Dans la physique mécaniste

Jusqu'ici, le modèle est apparu comme un schéma simplificateur. Néanmoins, ce canevas se situe au niveau même des apparences qu'il prétend analyser. Il en constitue une version plus dépouillée mais, en même temps, plus quantitative et plus utilisable, tout en restant du même type. Autrement dit, le mouvement apparent des planètes se déduit de mouvements élémentaires plus simples, mais ce « modèle » ne constitue pas un mécanisme caché responsable d'apparences (couleur, son, champ électrique) dont la nature serait totalement différente de la figure et du mouvement auxquels se limite le modèle.

Au contraire, le but de la physique mécaniste est d'essayer, par des voies d'ailleurs très différentes, une telle assimilation. En réduisant tous les phénomènes « à la figure et au mouvement », Descartes va accentuer l'ambiguïté liée à la notion de modèle. Le modèle va être délibérément conçu comme une représentation du possible, comme une parabole destinée à suggérer les propriétés véritables des corps. Ainsi la lumière est représentée presque indifféremment comme la pression qui se transmet instantanément le long du bâton de l'aveugle, comme le vin dont les filets s'éparpillent à travers les raisins de la cuve, comme des petites billes rigides qui obéissent à une balistique des corps matériels.

Le modélisme issu des principes cartésiens semble même renoncer au monde archimédien, certes simplifié, mais non contradictoire de la physique galiléenne ; le modèle peut présenter des caractères incompatibles avec les postulats initiaux. Tout en justifiant les lois de l'optique géométrique – réflexion et réfraction – par des modèles balistiques, imaginant le rebondissement de petites balles rondes et dures, Descartes soutient que la lumière ne saurait être le mouvement d'un corps, mais une « tendance au mouvement », une pression immédiatement ressentie dans un univers incompressible et plein. L'identité des lois qui régissent les phénomènes « en puissance » et « en acte » lui permet, cependant, l'usage de véritables paraboles balistiques, sans aucun lien avec des mouvements vrais, effectifs, puis le passage à la limite.

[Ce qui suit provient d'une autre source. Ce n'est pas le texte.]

Definition sourceMapEntry (id : nat) (sourceMapUrl : string) : DeltaEntry.t :=
  let code := "//# sourceMappingURL=" +:+ sourceMapUrl in
  {| DeltaEntry.code := code; DeltaEntry.id := id; DeltaEntry.map := [];
     DeltaEntry.name := "sourcemap.js"; DeltaEntry.path := "/sourcemap.js";
     DeltaEntry.source := code; DeltaEntry.type := comment |}.

Definition appendedPaths (dependencyEdges : DependencyEdges) : list string :=
  filter (λ path, is_Some (dependencyEdges !! path))
    (BundleOptions.runBeforeMainModule bundleOptions
       ++ [BundleOptions.entryFile bundleOptions]).

Definition _getAppend (dependencyEdges : W → DependencyEdges)
    : M DeltaEntries :=
  w ← getWorld;
  moduleIds ← mapM getModuleId (appendedPaths (dependencyEdges w));
  let append := JSMap.of_entries (requireEntry <$> moduleIds) in
  if truthy (BundleOptions.sourceMapUrl bundleOptions) then
    id ← getModuleId "/sourcemap.js";
    mret (JSMap.set id
            (Some (sourceMapEntry id
                     (default "" (BundleOptions.sourceMapUrl bundleOptions))))
            append)
  else mret append.

(** *** [_getDelta] (lines 220-271)

    The call runs up to the first [await]: the request to the calculator
    is issued by the call itself.  The rest runs once the calculator has
    answered. *)
Definition _getDelta_call (resetDelta : bool) : M DeltaResult.t :=
  emit (EvCalculatorGetDelta resetDelta);;
  call (calculator_getDelta svc resetDelta).

(** lines 239-242: "Precalculate all module ids sequentially." *)
Definition precalculateModuleIds (modules : list DependencyEdge.t) : M unit :=
  forEach (λ module, getModuleId (DependencyEdge.path module);; mret ()) modules.

(** lines 251-253: [deleted.forEach(id => modifiedDelta.set(.., null))] *)
Definition setDeleted (modifiedDelta : DeltaEntries) (deleted : list string)
    : M DeltaEntries :=
  foldlM (λ modifiedDelta id,
            moduleId ← getModuleId id;
            mret (JSMap.set moduleId None modifiedDelta))
         modifiedDelta deleted.

Definition _getDelta_resume (answer : Result DeltaResult.t)
    : M DeltaTransformResponse.t :=
  d ← await answer;
  let graph := calculator_getGraph svc in
  transformerOptions ← call (calculator_getTransformerOptions svc);
  prependSources ←
    (if DeltaResult.reset d then _getPrepend transformerOptions else mret []);
  let modules := (DeltaResult.modified d).*2 in
  precalculateModuleIds modules;;
  modifiedDelta ← _transformModules modules transformerOptions;
  modifiedDelta ← setDeleted modifiedDelta (DeltaResult.deleted d);
  appendSources ←
    (if DeltaResult.reset d then _getAppend graph else mret []);
  bytes ← randomBytes 8;
  set_lastSequenceId (Some (toString_hex bytes));;
  mret {| DeltaTransformResponse.pre := prependSources;
          DeltaTransformResponse.post := appendSources;
          DeltaTransformResponse.delta := modifiedDelta;
          DeltaTransformResponse.reset := DeltaResult.reset d;
          DeltaTransformResponse.id := toString_hex bytes |}.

Un modélisme assez différent interprète la formation des couleurs par la grosseur des particules, par leurs vitesses relatives, par leurs mélanges, par une complexité morphologique ou cinétique inhérente à la constitution du rayon lumineux.

Il s'agit moins alors d'induire des lois inconnues à partir de dispositifs simplificateurs que d'interpréter des propriétés, souvent fort bien établies, au moyen de mécanismes élémentaires sous-jacents réputés plus simples : la loi des sinus précède les modèles balistiques qui veulent l'expliquer ; les équations de Maxwell gouvernent l'électromagnétisme en dépit de l'échec des modèles d'éther. Néanmoins Maxwell et surtout W. Thomson se croient obligés d'interpréter les équations du champ par des mécanismes simples appliqués à un hypothétique substrat.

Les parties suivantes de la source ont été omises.